坂戸いずみ教会・礼拝説教集

<キリストの愛とともに歩もう>イエス・キリストを愛し、自分を愛し、人を愛して、平和を生み出すことを願います。

2012年2月5日 礼拝説教 「人の幸い、神の幸い」

聖書 ルカによる福音書6章17〜26節
説教者 山岡創牧師

◆おびただしい病人をいやす
6:17 イエスは彼らと一緒に山から下りて、平らな所にお立ちになった。大勢の弟子とおびただしい民衆が、ユダヤ全土とエルサレムから、また、ティルスやシドンの海岸地方から、
6:18 イエスの教えを聞くため、また病気をいやしていただくために来ていた。汚れた霊に悩まされていた人々もいやしていただいた。
6:19 群衆は皆、何とかしてイエスに触れようとした。イエスから力が出て、すべての人の病気をいやしていたからである。
◆幸いと不幸
6:20 さて、イエスは目を上げ弟子たちを見て言われた。「貧しい人々は、幸いである、/神の国はあなたがたのものである。
6:21 今飢えている人々は、幸いである、/あなたがたは満たされる。今泣いている人々は、幸いである、/あなたがたは笑うようになる。
6:22 人々に憎まれるとき、また、人の子のために追い出され、ののしられ、汚名を着せられるとき、あなたがたは幸いである。
6:23 その日には、喜び踊りなさい。天には大きな報いがある。この人々の先祖も、預言者たちに同じことをしたのである。
6:24 しかし、富んでいるあなたがたは、不幸である、/あなたがたはもう慰めを受けている。
6:25 今満腹している人々、あなたがたは、不幸である、/あなたがたは飢えるようになる。今笑っている人々は、不幸である、/あなたがたは悲しみ泣くようになる。
6:26 すべての人にほめられるとき、あなたがたは不幸である。この人々の先祖も、偽預言者たちに同じことをしたのである。」


       「人の幸い、神の幸い」
 今日読んだ聖書箇所の直前に、〈十二人を選ぶ〉というまとまりがあります。主イエスは山の上で父なる神に祈って、弟子たちの中から12人の使徒をお選びになりました。使徒とは、主イエスに遣(つか)わされて、神の国の教えを宣(の)べ伝える使者たちです。
 そのように、いよいよ本格的な伝道の体制を整えて、使徒たちと共に山から降りて来た主イエスが、弟子たちや民衆にお語りになった最初の教えが、今日読みました〈幸いと不幸〉です。主イエスはまず、人間にとって「幸い」とは何か、「不幸」とはどんなことかをお教えになったのです。
 しかも、注意したいのは20節に書かれている言葉です。
「さて、イエスは目を上げ弟子たちを見て言われた」(20節)。
 主イエスは、おびただしい民衆に、よりも、「弟子たち」にお語りになったのです。弟子とは、主イエスに従って行こうとする志を持っている人々のことです。その弟子たちの中に、自分では不幸だと思っているけれど、本当は幸いな人がいる。逆に、自分では幸せだと思っているけれど、実は不幸な人がいるのです。そのことに気づかせようとして、そして、主イエスに従う「幸い」な人生を歩ませようとして、主イエスは弟子たちにお語りになったのです。
 ここに集まっている私たちは言わば、“現代の弟子たち”でありましょう。その弟子である私たちに、主イエスは直接お語りになっています。だから、他人事ではなく“自分の事”として、あの人の生活ではなく“自分の生活”に当てはめて、主イエスの言葉に耳を傾けましょう。

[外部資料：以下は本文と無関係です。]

(* ===== verification/CategoryDetector.v ===== *)
(** * Category detector experiment ([experiments/category_detector.py])

    An offline detector of the routing category of a prompt: frozen rules, the
    combination with a learned model, the bounded correction of one confusable
    pair, the metrics of each and the effect of a detected category on routing.
    The learned model and the metrics of scikit-learn are parameters. *)
From S2P Require Import Prelude PyStr PyFloat PyRatio PyDecimal Schemas Errors Registry Pricing PyNum Regex Features QualityFeatures Policy Routing Predictor GatewayConfig Json PyRepr JsonText Validation Observability PyUuid Telemetry Effects BenchmarkModels Aggregation Evaluators DatasetValidation SummarySpec SemanticJudge HybridValidation HybridPlanning.

Definition CATEGORIES : list pystr :=
  map py ["classification"; "coding"; "extraction"; "structured_json"; "qa"; "reasoning"; "summarization"]%string.

(** A prompt of a split with its manifest entry. *)
Record DetectorRecord := mk_DetectorRecord {
  dr_task_id : pystr;
  dr_category : pystr;
  dr_prompt : pystr;
  dr_normalized_text : pystr;
  dr_task_family_id : pystr;
  dr_difficulty : pystr
}.

(** [zip(a, b, strict=True)], consumed to its end. *)
Definition zip_strict {A B : Type} (a : list A) (b : list B) : result exn (list (A * B)) :=
  if Nat.eqb (length a) (length b) then Ok (combine a b) else Raise (Exn C_ValueError).

(** ** Rules *)

Section Rules.
Context {UD : UnicodeData}.

(** [re.compile(r"\s+").sub(" ", text)] *)
Fixpoint collapse_spaces (in_space : bool) (s : pystr) : pystr :=
  match s with
  | [] => []
  | c :: s' =>
      if is_space c then (if in_space then collapse_spaces true s' else 32%N :: collapse_spaces true s')
      else c :: collapse_spaces false s'
  end.

Definition normalize_text (text : pystr) : pystr := u_casefold (strip (collapse_spaces false text)).

(** [.{0,n}] with [re.S]: as many characters as possible first. *)
Fixpoint up_to (n : nat) : regex :=
  match n with
  | O => REps
  | S n' => ROpt (RSeq (RChar (fun _ => true)) (up_to n'))
  end.

(** [\b(?:a|b|...)\b] *)
Definition any_word (ws : list string) : regex := sequence [RBoundary; alternatives (map keyword ws); RBoundary].

(** [\b(?:...)\b.{0,n}\b(?:...)\b] *)
Definition near (a : list string) (n : nat) (b : list string) : regex := sequence [any_word a; up_to n; any_word b].

Definition CLASSIFICATION_RULE : regex :=
  RAlt (near ["classify"; "assign"]%string 100 ["label"; "category"; "class"]%string)
       (near ["label"; "category"]%string 80 ["choose"; "select"; "return"]%string).

Definition CODING_RULE : regex :=
  RAlt (near ["write"; "implement"; "define"; "debug"; "fix"; "modify"; "validate"]%string 100
          ["python"; "function"; "code"; "class"; "executable"]%string)
       (any_word ["return only the function definition"]%string).

Definition EXTRACTION_RULE : regex :=
  RAlt (near ["extract"]%string 120 ["field"; "fields"; "value"; "values"; "record"; "records"; "from"]%string)
       (near ["recover"]%string 100 ["field"; "fields"; "fact"; "facts"]%string).

Definition STRUCTURED_JSON_RULE : regex :=
  RAlt (near ["construct"; "transform"; "filter"; "aggregate"; "validate"; "convert"]%string 120 ["json"]%string)
       (near ["json"]%string 100 ["object"; "array"; "schema"]%string).

Definition SUMMARIZATION_RULE : regex :=
  RAlt (near ["summarize"]%string 100 ["source"; "following"; "report"; "passage"; "text"; "document"]%string)
       (near ["source"; "report"; "passage"; "document"]%string 100 ["summary"]%string).

Definition REASONING_RULE : regex :=
  RAlt (near ["solve"; "calculate"; "compute"]%string 160 ["return"; "answer"; "result"]%string)
       (near ["earliest common"; "constraint"; "allocation"; "ordering"; "schedule"]%string 160
          ["return"; "which"; "what"]%string).

(** The order in which [rule_predict] asks the rules. *)
Definition rule_predict (prompt : pystr) : option pystr :=
  let text := normalize_text prompt in
  if search CLASSIFICATION_RULE text then Some (py "classification")
  else if search CODING_RULE text then Some (py "coding")
  else if search EXTRACTION_RULE text then Some (py "extraction")
  else if search STRUCTURED_JSON_RULE text then Some (py "structured_json")
  else if search SUMMARIZATION_RULE text then Some (py "summarization")
  else if search REASONING_RULE text then Some (py "reasoning")
  else None.

(** [_TRANSFORMATION_OPERATION] *)
Definition TRANSFORMATION_OPERATION : regex :=
  sequence [RBoundary;
    alternatives (map keyword ["map"; "mapping"; "sort"; "sorted"; "group"; "count"; "counting"]%string ++
      [RSeq (keyword "deduplicat") (RStar (RChar is_word));
       sequence [keyword "duplicate"; ROpt (keyword "s"); keyword " removed"]] ++
      map keyword ["join"; "joining"; "filter"; "aggregate"; "reorder"; "first-occurrence"; "only when";
                   "otherwise null"]%string);
    RBoundary].

(** [_DIRECT_RECOVERY_SOURCE] *)
Definition DIRECT_RECOVERY_SOURCE : regex :=
  sequence [RBoundary;
    alternatives ([keyword "contact"; RSeq (keyword "log") (ROpt (keyword "s")); keyword "table";
                   RSeq (keyword "row") (ROpt (keyword "s"))] ++
      map keyword ["entries"; "section"; "draft"; "final"; "approved"; "target customer"; "approver";
                   "requester"]%string);
    RBoundary].

Definition EXTRACTION_PREDICTION : pystr := py "extraction".
Definition STRUCTURED_PREDICTION : pystr := py "structured_json".

(** [prediction in {"extraction", "structured_json"}] *)
Definition eligible_pair (prediction : pystr) : bool :=
  bool_decide (prediction = EXTRACTION_PREDICTION) || bool_decide (prediction = STRUCTURED_PREDICTION).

「貧しい人々は、幸いである。‥‥今飢えている人々は幸いである。‥‥今泣いている人々は、幸いである」(20〜21節)。
と主イエスはお語りになります。そして逆に、
「富んでいるあなたがたは、不幸である。‥‥今満腹している人々、あなたがたは不幸である。‥‥今笑っている人々は、不幸である」(24〜25節)。
と言われます。
 考えてみれば、不思議な幸福観です。私たちの価値観は普通、この教えとは逆でしょう。富んでいて、満腹できて、笑っていられる人生は幸せだと、私たちは考えるのではないでしょうか。そして、貧しく、飢え、泣いている人生は不幸だと‥‥。アジアやアフリカで飢えている人々の姿を知るたびに、食いしん坊な私は、“人間、食べられないことほど辛いことはないなあ”と感じます。どうして、貧しく、飢え、泣いている人々は幸いだと言えるのでしょうか?
 「幸い」とは、“今の状態”を見て、言えることではありません。貧しく、飢え、泣いている“今”を、幸いだとは決して言うことはできません。主イエスは、“今”を見て言うのではなく、“将来”を見据えて「幸いである」と言われるのです。今は苦しく、辛くても、やがて将来に、「神の国はあなたがたのもの」になるから、「満たされる」から、「笑うようになる」から、あなたがたは幸いだと言うのです。
 聖書もまた、人生を道や旅路にたとえますが、もし“今”がゴールであるならば、貧しく、飢え、泣いている状態は、幸いとは言えないでしょう。でも、ここがゴールではない。ゴールは先にある。将来にある。そして、そこにたどり着けば、今の現実とは違う神の国にゴール・インし、満たされ、笑えると約束されているから、幸いだと言うのです。将来の希望を信じるから、今を、辛くても、悲しくても、歯を食いしばって、必死に、あきらめずに生きることができるのです。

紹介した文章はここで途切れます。